Assignment: Return the data below exactly, stopping after the line with "fragment are normalised on the way. *)".

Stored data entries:

------------------------------------------------

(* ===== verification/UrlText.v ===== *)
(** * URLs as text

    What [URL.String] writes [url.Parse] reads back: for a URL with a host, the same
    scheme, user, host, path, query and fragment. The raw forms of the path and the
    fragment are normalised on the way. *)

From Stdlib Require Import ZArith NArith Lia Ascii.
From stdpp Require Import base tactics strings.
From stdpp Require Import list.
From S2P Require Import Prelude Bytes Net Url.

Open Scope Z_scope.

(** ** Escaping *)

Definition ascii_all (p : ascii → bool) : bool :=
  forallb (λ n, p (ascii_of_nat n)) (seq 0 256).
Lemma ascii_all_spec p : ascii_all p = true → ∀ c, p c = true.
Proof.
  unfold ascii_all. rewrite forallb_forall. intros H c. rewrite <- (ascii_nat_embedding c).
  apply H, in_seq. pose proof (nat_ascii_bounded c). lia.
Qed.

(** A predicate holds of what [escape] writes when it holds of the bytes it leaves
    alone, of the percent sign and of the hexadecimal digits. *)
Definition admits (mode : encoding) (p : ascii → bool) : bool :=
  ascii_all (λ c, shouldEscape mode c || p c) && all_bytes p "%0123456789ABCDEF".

------------------------------------------------

Result:
(* ===== verification/UrlText.v ===== *)
(** * URLs as text

    What [URL.String] writes [url.Parse] reads back: for a URL with a host, the same
    scheme, user, host, path, query and fragment. The raw forms of the path and the
    fragment are normalised on the way. *)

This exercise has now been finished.